Historical efforts at expansion of umbilical cord blood (UCB) derived CD34+ hematopoietic stem cells (HSCs) ex vivo with cytokines yielded large numbers of progenitors for transplantation but impaired their long-term engraftment. We used nicotinamide (NAM), an allosteric inhibitor of NAD-enzymes, to create omidubicel, an investigational cell therapy designed to improve the expansion of CD34+ HSCs for bone marrow transplant. A Phase 1/2 clinical study in patients with high-risk hematologic malignancies showed rapid neutrophil engraftment in patients compared to historical controls [1]. We hypothesized that NAM treatment maintains the stemness and engraftment potential of omidubicel, which is associated with clinical benefit [2]. We performed transcriptome analysis to discern the mechanism of action of NAM after ex vivo expansion of CD34+ cells in omidubicel compared to CD34+ controls.
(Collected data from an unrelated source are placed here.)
Lemma dict_get_set_other :
  forall d k k' v,
    k' <> k -> Multi.dict_get (Multi.dict_set d k v) k' = Multi.dict_get d k'.
Proof.
  induction d as [| [k0 v0] r IH]; intros k k' v Hne; simpl.
  - destruct (Multi.key_eq_dec k' k); [contradiction | reflexivity].
  - destruct (Multi.key_eq_dec k k0) as [E | E]; simpl.
    + subst k0. destruct (Multi.key_eq_dec k' k); [contradiction | reflexivity].
    + destruct (Multi.key_eq_dec k' k0); [reflexivity | now apply IH].
Qed.

Lemma dict_set_idem :
  forall d k v,
    Multi.dict_set (Multi.dict_set d k v) k v = Multi.dict_set d k v.
Proof.
  induction d as [| [k' v'] r IH]; intros k v; simpl.
  - destruct (Multi.key_eq_dec k k); congruence.
  - destruct (Multi.key_eq_dec k k') as [E | E]; simpl.
    + destruct (Multi.key_eq_dec k k'); congruence.
    + destruct (Multi.key_eq_dec k k'); [contradiction | ].
      now rewrite IH.
Qed.

(** Assigning to a key keeps every key that was there, in place. *)
Lemma dict_set_keys :
  forall d k v,
    Multi.dict_keys (Multi.dict_set d k v)
    = if in_dec Multi.key_eq_dec k (Multi.dict_keys d)
      then Multi.dict_keys d
      else Multi.dict_keys d ++ [k].
Proof.
  induction d as [| [k' v'] r IH]; intros k v; simpl.
  - reflexivity.
  - destruct (Multi.key_eq_dec k k') as [E | E]; simpl.
    + destruct (Multi.key_eq_dec k' k); [reflexivity | congruence].
    + destruct (Multi.key_eq_dec k' k); [congruence | ].
      rewrite IH.
      unfold Multi.dict_keys.
      destruct (in_dec Multi.key_eq_dec k (map fst r)); reflexivity.
Qed.


(** C8. Repeating an identical upsert changes nothing after the first
    one: for [N >= 1], [N] writes of the same bytes and timestamp under
    the same key leave the state one write leaves, in the keyed table
    of the multi-topic variant and in the single slot of the
    single-topic variant. *)
Theorem upsert_idempotent :
  forall (N : nat) (k : Multi.key) (b : payload) (t : Q)
         (s : Multi.state) (s1 : Single.state),
    (1 <= N)%nat ->
    Nat.iter N (fun x => fst (Multi.upsert k b t x)) s
      = fst (Multi.upsert k b t s) /\
    Nat.iter N (fun x => fst (Single.upsert b t x)) s1
      = fst (Single.upsert b t s1).
Proof.
  intros N k b t s s1 HN.
  destruct N as [| n]; [lia | clear HN].
  induction n as [| n IH].
  - split; reflexivity.
  - destruct IH as [IHm IHs].
    split.
    + change (Nat.iter (S (S n)) (fun x => fst (Multi.upsert k b t x)) s)
        with (fst (Multi.upsert k b t
                (Nat.iter (S n) (fun x => fst (Multi.upsert k b t x)) s))).
      rewrite IHm.
      unfold Multi.upsert, bind, get, put; simpl.
      now rewrite dict_set_idem.
    + reflexivity.
Qed.

Lemma upsert_idempotent_witness :
  Nat.iter 3 (fun x => fst (Multi.upsert (lit "cam1", lit "person")
                              (PBytes jpeg_marker) (5 # 2) x)) Multi.initial
    = fst (Multi.upsert (lit "cam1", lit "person")
             (PBytes jpeg_marker) (5 # 2) Multi.initial) /\
  Nat.iter 3 (fun x => fst (Single.upsert (PBytes jpeg_marker) (5 # 2) x))
    Single.initial
    = fst (Single.upsert (PBytes jpeg_marker) (5 # 2) Single.initial).
Proof.
  apply (upsert_idempotent 3 (lit "cam1", lit "person")
           (PBytes jpeg_marker) (5 # 2) Multi.initial Single.initial).
  lia.
Defined.

(** ** Topic routing *)

Lemma str_eqb_eq : forall a b, str_eqb a b = true <-> a = b.
Proof.
  intros a b. unfold str_eqb.
  destruct (list_eq_dec N.eq_dec a b); split; congruence.
Qed.

Lemma split_nonempty : forall sep s, Multi.split sep s <> [].
Proof.
  intros sep s. destruct s as [| c r]; simpl; [discriminate | ].
  destruct (N.eqb c sep); [discriminate | ].
  destruct (Multi.split sep r); discriminate.
Qed.

(** Splitting loses nothing: joining the segments gives the text back. *)
Lemma join_split : forall sep s, join sep (Multi.split sep s) = s.
Proof.
  intros sep s. induction s as [| c r IH]; simpl; [reflexivity | ].
  destruct (N.eqb c sep) eqn:E.
  - apply N.eqb_eq in E. subst c.
    destruct (Multi.split sep r) as [| h t] eqn:Hs.
    + now apply split_nonempty in Hs.
    + simpl in *. now rewrite IH.
  - destruct (Multi.split sep r) as [| h t] eqn:Hs.
    + now apply split_nonempty in Hs.
    + destruct t; simpl in *; now rewrite <- IH.
Qed.

(** No segment contains the separator. *)
Lemma split_segments_clean :
  forall sep s, Forall (fun p => ~ In sep p) (Multi.split sep s).
Proof.
  intros sep s. induction s as [| c r IH]; simpl.
  - constructor; [intros [] | constructor].
  - destruct (N.eqb c sep) eqn:E.
    + constructor; [intros [] | exact IH].
    + destruct (Multi.split sep r) as [| h t].
      * constructor; [ | constructor].
        intros [H | []]. subst c. now rewrite N.eqb_refl in E.
      * inversion IH as [| ? ? Hh Ht]; subst.
        constructor; [ | exact Ht].
        intros [H | H]; [ | now apply Hh].
        subst c. now rewrite N.eqb_refl in E.
Qed.

Lemma split_clean_app :
  forall sep a b,
    ~ In sep a -> Multi.split sep (a ++ sep :: b) = a :: Multi.split sep b.
Proof.
  intros sep a b. induction a as [| c r IH]; intros Hn; simpl.
  - now rewrite N.eqb_refl.
  - destruct (N.eqb c sep) eqn:E.
    + apply N.eqb_eq in E. exfalso. apply Hn. now left.
    + rewrite IH; [reflexivity | ].
      intros H. apply Hn. now right.
Qed.

Lemma split_clean :
  forall sep a, ~ In sep a -> Multi.split sep a = [a].
Proof.
  intros sep a. induction a as [| c r IH]; intros Hn; simpl.
  - reflexivity.
  - destruct (N.eqb c sep) eqn:E.
    + apply N.eqb_eq in E. exfalso. apply Hn. now left.
    + rewrite IH; [reflexivity | ].
      intros H. apply Hn. now right.
Qed.

Lemma route_split :
  forall t cam obj,
    Multi.route t = Some (cam, obj) <->
    Multi.split 47 t = [lit "frigate"; cam; obj; lit "snapshot"].
Proof.
  intros t cam obj. unfold Multi.route.
  destruct (Multi.split 47 t) as [| p0 [| c1 [| o1 [| p3 [| x l]]]]];
    try (split; discriminate).
  destruct (str_eqb p0 (lit "frigate")) eqn:E0;
  destruct (str_eqb p3 (lit "snapshot")) eqn:E3; simpl.
  - apply str_eqb_eq in E0, E3. subst. split; congruence.
  - split; [discriminate | ].
    intros H. injection H as -> _ _ H3. subst p3.
    now rewrite (proj2 (str_eqb_eq _ _) eq_refl) in E3.
  - split; [discriminate | ].
    intros H. injection H as H0 _ _ _. subst p0.
    now rewrite (proj2 (str_eqb_eq _ _) eq_refl) in E0.
  - split; [discriminate | ].
    intros H. injection H as H0 _ _ _. subst p0.
    now rewrite (proj2 (str_eqb_eq _ _) eq_refl) in E0.
Qed.

(** The accepted topics, letter by letter. *)
Lemma route_shape :
  forall t cam obj,
    Multi.route t = Some (cam, obj) <->
    t = lit "frigate" ++ 47%N :: cam ++ 47%N :: obj
          ++ 47%N :: lit "snapshot"
    /\ ~ In 47%N cam /\ ~ In 47%N obj.
Proof.
  intros t cam obj. rewrite route_split. split.
  - intros H.
    pose proof (split_segments_clean 47 t) as Hc.
    rewrite H in Hc.
    inversion Hc as [| ? ? _ Hc1]; subst.
    inversion Hc1 as [| ? ? Hcam Hc2]; subst.
    inversion Hc2 as [| ? ? Hobj _]; subst.
    split; [ | now split].
    rewrite <- (join_split 47 t), H. reflexivity.
  - intros (Ht & Hcam & Hobj). subst t.
    rewrite split_clean_app.
    2:{ vm_compute. intuition discriminate. }
    rewrite split_clean_app by exact Hcam.
    rewrite split_clean_app by exact Hobj.
    rewrite split_clean; [reflexivity | ].
    vm_compute. intuition discriminate.
Qed.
Analysis revealed that HSCs expanded with cytokines alone led to an increase in genes responsible for cell proliferation, differentiation, and apoptosis, and in the production of reactive oxygen and nitrogen species (ROS, RNS), and matrix metalloproteinases (MMPs), all of which were attenuated by NAM. Transcription factor (TF) enrichment analysis demonstrated that NAM modulated TFs critically involved in activation of pathways for HSC differentiation, apoptosis, and migration. Specifically, NF-kB, C-Jun, LXR/RXR and PPARα/RXRα, and mTor signaling were all reduced in NAM-treated CD34+ cells compared to controls. NAM treatment upregulated genes linked to cellular metabolism including the Sirtuin family genes, TCA cycle genes, and HIF1a. NAM upregulated genes responsible for telomerase expression further validating our hypothesis that NAM preserves cell stemness. In summary, these data provide further scientific rationale for the favorable clinical engraftment and patient outcomes observed in the Phase 1/2 clinical study of omidubicel. An international, randomized, multi-center Phase 3 study of omidubicel in patients with high-risk hematologic malignancies is underway [2]. [1] Horwitz ME. et. al., J Clin Oncol. 2019 Feb 10;37(5):367-374. [2] ClinicalTrials.gov identifier NCT02730299.